In this piece he explains in detail about the purpose of AMiE and why it was/is unhappy with both the previous and current bishops of Southwark. It needs to be read in full.

…For example, in the liberal Southwark Diocese where I work as a senior pastor and director of the Co-Mission church-planting network, we have been pushed into “temporarily impaired communion” with our Diocesan Bishop since 2005. This is because, despite Lambeth Resolution 1.10 (declaring that homosexual activity is wrong) he would offer us no assurance that he would teach that homosexual practice is sin and therefore something not to be tolerated among the clergy. As a matter of conscience under the Biblical command to “contend for the faith that was once for all entrusted to the saints” with those “who change the grace of our God into a licence for immorality”, we cannot accept the oversight of a Bishop who refuses to teach such fundamental Biblical doctrine. The Bible is clear that un-repented wickedness (including homosexual practice) prevents us from inheriting the Kingdom of God (1 Corinthians 6:9-11). The refusal of church leaders to teach this truth with compassion and clarity imperils the salvation of gay people we seek to love in our community by suggesting that repentance isn’t necessary. In this conviction we have enjoyed warm fellowship within many Evangelical networks but have longed for orthodox Episcopal oversight within the Church of England that will support Biblical teaching in our church-planting movement…

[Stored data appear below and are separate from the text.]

Lemma scan_project_accounts (now : Datetime.clock) (ps ps' : list Analyze.project)
    (d : dir_entry) :
  Forall project_accounts ps -> Analyze.scan_project now ps d = Ret ps' ->
  Forall project_accounts ps'.
Proof.
  intros Hps. unfold Analyze.scan_project.
  destruct (entry_is_dir d && negb (PyStr.startswith (entry_name d) "."));
    [|intro H; inversion H; subst; exact Hps].
  destruct (fold_outcome (Analyze.scan_file now) (Analyze.all_files d)
              Analyze.empty_acc) as [acc|e] eqn:E; cbn [obind]; [|discriminate].
  assert (Hacc : acc_accounts acc).
  { eapply (fold_outcome_invariant (Analyze.scan_file now) acc_accounts);
      [intros; eapply scan_file_accounts; eassumption| |exact E].
    repeat split; [constructor|intros x Hx; discriminate Hx
                  |intros x Hx; discriminate Hx]. }
  destruct Hacc as (Ht & Hr & He & Hl).
  destruct (Analyze.recent_activity acc) as [|fi rest] eqn:Hra;
    [intro H; inversion H; subst; exact Hps|].
  destruct (sort_desc Analyze.by_modified (fi :: rest)) as [sorted|e] eqn:Es;
    cbn [obind]; [|discriminate].
  intro H; inversion H; subst. clear H. apply Forall_app. split; [exact Hps|].
  constructor; [|constructor].
  pose proof (sort_desc_perm Analyze.by_modified _ _ Es) as Hperm.
  unfold project_accounts. simpl. repeat split.
  - intro Hnil. subst sorted. apply Permutation_sym, Permutation_nil in Hperm.
    discriminate Hperm.
  - rewrite <- (Permutation_length Hperm). reflexivity.
  - rewrite Ht. apply sum_messages_perm, Hperm.
  - eapply Permutation_Forall; eassumption.
  - intros e0 He0. destruct (He e0 He0) as (x & Hx & Hxe).
    exists x. split; [eapply Permutation_in; eassumption|exact Hxe].
  - intros l0 Hl0. destruct (Hl l0 Hl0) as (x & Hx & Hxl).
    exists x. split; [eapply Permutation_in; eassumption|exact Hxl].
  - eapply (sort_desc_descending Analyze.by_modified); [|exact Es].
    intros x y. apply datetime_lt_asym.
Qed.

Lemma scan_projects_accounted (tree : list dir_entry) (now : Datetime.clock)
    (ps : list Analyze.project) :
  Analyze.scan_all_projects tree now = Ret ps ->
  Forall project_accounts ps /\ descending Analyze.by_latest_activity ps.
Proof.
  intro H. unfold Analyze.scan_all_projects in H.
  destruct (Analyze.collect_projects tree now) as [ps0|e] eqn:E; cbn [obind] in H;
    [|discriminate].
  split.
  - eapply Permutation_Forall;
      [eapply (sort_desc_perm Analyze.by_latest_activity), H|].
    unfold Analyze.collect_projects in E.
    eapply (fold_outcome_invariant (Analyze.scan_project now)
              (Forall project_accounts));
      [intros; eapply scan_project_accounts; eassumption| |exact E].
    constructor.
  - eapply (sort_desc_descending Analyze.by_latest_activity); [|exact H].
    intros x y. apply datetime_lt_asym.
Qed.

Richard Perkins, of Christ Church Balham has written at The Urban Pastor about AMiE. This article reflects on a BBC radio interview from last week.

Robert Piggott, the BBC Religious Correspondent, got it about right on Saturday on Radio 4. In his piece on the Today Programme he commented that, in launching the AMiE, conservative evangelicals had parked their tanks on the front lawn of Lambeth Palace.

It’s obviously the case that the establishing of this new mission society is seen by some as unnecessarily provocative. Even by some of those who are orthodox on the issue of human sexuality. But it’s worth asking why some evangelicals thought that such a drastic move was necessary. A ‘conversation’ is supposed to be taking place between, if I may simplify, the liberal revisionists and the evangelical reformers. But clearly one side doesn’t feel that they’re being listened to. They are now, I’ll wager…

Some historical background can be found in this presentation by John Richardson.


  • Andrew Goddard has also posted an article called:
    Civil Partnerships & Same-Sex Relationships in the Church of England on the Fulcrum website, which gives some context to the sexuality debate:

    Fulcrum’s position on AMiE is fairly robust:

  • Grumpy High Church Woman says:

    Good to know they have such a guardian of morality as Wallace Benn as a leader … (see item about Chichester).

  • Charlotte says:

    Richard Perkins writes nonsense. He might fantasize that gay people are treated in a loving manner in the evangelical church, should any venture within the doors of such a place, but the reverse is the case, as everyone knows.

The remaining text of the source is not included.